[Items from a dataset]
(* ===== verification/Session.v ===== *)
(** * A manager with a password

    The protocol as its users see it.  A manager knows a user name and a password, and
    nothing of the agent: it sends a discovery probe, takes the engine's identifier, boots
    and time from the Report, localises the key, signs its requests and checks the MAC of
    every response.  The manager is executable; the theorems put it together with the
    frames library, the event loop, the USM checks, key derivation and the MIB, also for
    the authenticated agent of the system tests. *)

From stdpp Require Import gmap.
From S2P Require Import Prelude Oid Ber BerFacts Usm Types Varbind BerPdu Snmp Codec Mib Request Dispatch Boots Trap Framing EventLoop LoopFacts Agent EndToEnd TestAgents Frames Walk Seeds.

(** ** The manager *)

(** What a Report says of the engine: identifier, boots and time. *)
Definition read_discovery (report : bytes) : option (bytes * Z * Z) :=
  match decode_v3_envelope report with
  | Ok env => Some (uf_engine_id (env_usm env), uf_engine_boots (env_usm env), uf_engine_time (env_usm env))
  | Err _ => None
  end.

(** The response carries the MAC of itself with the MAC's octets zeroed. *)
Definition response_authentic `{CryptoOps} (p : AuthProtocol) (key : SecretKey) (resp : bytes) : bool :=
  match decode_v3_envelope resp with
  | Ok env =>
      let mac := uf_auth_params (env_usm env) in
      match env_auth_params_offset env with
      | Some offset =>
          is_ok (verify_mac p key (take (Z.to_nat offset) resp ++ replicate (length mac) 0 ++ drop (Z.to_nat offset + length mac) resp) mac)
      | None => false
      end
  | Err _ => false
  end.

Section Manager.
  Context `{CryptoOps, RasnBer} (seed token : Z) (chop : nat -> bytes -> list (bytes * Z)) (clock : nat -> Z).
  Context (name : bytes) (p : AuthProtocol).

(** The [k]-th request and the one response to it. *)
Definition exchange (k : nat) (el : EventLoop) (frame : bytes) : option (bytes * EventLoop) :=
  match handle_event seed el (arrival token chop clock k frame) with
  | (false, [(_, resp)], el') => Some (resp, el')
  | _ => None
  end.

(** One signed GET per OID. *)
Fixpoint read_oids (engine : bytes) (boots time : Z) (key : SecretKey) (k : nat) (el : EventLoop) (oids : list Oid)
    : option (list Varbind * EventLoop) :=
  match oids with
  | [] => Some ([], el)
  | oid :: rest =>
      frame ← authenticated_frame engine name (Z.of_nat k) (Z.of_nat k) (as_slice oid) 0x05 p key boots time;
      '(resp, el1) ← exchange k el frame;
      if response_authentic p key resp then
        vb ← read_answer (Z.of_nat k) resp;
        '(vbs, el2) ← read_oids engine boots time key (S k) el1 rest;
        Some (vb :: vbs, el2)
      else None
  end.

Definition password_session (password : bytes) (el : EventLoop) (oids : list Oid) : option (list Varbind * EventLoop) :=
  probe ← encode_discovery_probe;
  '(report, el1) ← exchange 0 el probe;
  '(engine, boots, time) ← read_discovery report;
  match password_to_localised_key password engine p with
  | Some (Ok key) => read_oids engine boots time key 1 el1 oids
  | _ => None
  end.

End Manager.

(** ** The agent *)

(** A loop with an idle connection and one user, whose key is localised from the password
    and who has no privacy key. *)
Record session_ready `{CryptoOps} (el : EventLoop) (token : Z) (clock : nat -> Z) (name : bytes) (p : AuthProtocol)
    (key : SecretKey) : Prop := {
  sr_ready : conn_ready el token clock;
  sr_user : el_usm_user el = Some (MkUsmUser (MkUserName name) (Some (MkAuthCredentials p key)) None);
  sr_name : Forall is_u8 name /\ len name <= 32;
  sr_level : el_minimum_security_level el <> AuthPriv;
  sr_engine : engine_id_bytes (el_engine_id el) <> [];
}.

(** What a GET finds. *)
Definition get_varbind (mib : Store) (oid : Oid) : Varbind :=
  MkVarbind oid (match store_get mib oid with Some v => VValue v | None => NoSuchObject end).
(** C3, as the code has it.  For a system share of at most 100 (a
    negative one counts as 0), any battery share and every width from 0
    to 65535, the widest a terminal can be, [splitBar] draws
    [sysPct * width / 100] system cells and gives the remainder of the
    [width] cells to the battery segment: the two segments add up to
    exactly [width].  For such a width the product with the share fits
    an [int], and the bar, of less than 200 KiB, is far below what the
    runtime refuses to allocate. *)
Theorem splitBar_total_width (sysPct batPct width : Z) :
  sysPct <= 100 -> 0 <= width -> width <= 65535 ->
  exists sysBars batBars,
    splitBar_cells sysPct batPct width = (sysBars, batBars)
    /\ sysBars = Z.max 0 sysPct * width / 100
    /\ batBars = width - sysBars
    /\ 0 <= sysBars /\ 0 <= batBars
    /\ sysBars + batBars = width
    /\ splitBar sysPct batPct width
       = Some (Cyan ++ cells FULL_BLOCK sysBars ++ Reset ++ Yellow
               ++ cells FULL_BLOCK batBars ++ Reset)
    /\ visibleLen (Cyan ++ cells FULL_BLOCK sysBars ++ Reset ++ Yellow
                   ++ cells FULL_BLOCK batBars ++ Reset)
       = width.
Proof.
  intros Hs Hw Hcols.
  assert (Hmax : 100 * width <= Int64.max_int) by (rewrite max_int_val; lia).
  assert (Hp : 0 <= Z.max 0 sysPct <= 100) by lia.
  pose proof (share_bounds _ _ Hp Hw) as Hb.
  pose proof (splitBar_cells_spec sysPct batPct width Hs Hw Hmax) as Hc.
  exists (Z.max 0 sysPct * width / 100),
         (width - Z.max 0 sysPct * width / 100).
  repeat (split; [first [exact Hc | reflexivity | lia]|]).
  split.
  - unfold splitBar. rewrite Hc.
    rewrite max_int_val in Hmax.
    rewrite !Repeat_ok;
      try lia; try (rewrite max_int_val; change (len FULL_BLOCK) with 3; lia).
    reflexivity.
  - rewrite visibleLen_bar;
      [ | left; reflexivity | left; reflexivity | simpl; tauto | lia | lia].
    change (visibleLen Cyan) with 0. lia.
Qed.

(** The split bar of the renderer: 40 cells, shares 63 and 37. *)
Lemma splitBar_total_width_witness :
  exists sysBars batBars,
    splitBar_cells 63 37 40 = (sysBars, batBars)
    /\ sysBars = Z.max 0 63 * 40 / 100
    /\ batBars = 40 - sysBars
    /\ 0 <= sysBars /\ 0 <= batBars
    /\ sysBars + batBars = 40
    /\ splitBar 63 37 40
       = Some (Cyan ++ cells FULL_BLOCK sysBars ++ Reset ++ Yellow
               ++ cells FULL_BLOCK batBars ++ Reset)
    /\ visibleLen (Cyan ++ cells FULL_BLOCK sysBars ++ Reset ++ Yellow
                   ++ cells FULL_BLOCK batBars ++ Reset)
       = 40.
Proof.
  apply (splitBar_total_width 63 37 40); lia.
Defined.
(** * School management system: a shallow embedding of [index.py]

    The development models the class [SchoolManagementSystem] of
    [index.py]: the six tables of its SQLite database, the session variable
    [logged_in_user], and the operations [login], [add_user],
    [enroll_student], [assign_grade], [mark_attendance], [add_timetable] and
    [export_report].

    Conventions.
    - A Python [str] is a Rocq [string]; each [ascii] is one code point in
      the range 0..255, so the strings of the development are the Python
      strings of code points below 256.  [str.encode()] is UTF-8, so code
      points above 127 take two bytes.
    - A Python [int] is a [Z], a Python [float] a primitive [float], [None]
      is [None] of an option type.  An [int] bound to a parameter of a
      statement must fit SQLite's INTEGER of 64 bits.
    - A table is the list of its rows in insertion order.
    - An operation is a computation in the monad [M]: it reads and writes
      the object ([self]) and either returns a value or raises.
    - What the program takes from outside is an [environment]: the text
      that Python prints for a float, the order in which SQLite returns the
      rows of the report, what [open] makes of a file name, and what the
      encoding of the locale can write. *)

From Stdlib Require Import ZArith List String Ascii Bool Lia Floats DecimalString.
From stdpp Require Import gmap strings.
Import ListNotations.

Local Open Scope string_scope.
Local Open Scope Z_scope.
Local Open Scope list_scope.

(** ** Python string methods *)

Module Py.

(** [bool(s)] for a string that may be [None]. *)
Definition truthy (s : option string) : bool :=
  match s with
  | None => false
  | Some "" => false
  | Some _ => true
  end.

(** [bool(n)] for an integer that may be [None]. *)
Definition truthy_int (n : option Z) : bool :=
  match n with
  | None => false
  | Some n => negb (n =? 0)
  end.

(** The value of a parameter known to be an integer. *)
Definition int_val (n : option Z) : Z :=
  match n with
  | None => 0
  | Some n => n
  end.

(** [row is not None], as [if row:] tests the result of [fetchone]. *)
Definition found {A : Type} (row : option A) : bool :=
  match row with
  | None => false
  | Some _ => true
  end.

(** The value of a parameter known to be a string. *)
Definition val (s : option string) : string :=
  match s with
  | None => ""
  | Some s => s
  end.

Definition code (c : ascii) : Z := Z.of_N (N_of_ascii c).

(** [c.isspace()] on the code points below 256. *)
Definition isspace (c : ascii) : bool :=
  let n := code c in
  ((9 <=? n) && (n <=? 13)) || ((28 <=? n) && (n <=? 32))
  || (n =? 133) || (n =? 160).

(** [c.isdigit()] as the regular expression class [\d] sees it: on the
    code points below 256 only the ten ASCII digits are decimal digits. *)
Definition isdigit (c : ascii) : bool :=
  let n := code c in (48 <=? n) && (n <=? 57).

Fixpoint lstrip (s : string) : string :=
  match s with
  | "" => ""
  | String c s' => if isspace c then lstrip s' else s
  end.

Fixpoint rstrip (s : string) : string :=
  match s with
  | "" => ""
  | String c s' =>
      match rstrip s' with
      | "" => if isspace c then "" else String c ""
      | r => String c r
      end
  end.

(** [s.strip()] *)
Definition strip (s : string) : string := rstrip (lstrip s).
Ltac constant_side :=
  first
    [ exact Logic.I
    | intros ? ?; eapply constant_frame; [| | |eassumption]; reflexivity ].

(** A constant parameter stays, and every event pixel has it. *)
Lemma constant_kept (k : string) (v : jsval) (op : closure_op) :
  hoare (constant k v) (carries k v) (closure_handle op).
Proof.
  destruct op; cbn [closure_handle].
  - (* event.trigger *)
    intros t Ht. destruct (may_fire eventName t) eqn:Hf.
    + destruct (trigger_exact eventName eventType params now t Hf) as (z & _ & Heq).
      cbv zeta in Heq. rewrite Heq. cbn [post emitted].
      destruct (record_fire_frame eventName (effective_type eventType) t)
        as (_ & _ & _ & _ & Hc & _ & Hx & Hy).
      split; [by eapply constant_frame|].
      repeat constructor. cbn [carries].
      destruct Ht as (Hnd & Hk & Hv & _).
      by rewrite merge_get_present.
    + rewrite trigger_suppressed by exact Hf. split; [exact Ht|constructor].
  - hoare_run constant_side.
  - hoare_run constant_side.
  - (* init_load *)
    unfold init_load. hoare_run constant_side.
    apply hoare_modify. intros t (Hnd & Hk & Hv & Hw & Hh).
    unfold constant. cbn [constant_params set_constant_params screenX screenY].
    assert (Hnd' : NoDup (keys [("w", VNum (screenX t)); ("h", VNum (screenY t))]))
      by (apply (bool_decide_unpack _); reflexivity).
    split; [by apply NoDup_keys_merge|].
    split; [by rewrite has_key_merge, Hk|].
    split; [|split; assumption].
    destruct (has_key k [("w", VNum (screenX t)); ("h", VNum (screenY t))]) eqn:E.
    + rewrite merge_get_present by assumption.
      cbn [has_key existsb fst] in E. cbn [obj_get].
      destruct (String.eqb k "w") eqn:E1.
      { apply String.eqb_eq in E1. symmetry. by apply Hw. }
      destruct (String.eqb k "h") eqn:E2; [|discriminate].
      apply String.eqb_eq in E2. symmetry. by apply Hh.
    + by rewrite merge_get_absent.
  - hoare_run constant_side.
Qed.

» **Exercise details**
With the line that contains "String.eqb_eq in E1." as the first and the final line of the data as the last, repeat every line in that span exactly.

» **Answer space**
      { apply String.eqb_eq in E1. symmetry. by apply Hw. }
      destruct (String.eqb k "h") eqn:E2; [|discriminate].
      apply String.eqb_eq in E2. symmetry. by apply Hh.
    + by rewrite merge_get_absent.
  - hoare_run constant_side.
Qed.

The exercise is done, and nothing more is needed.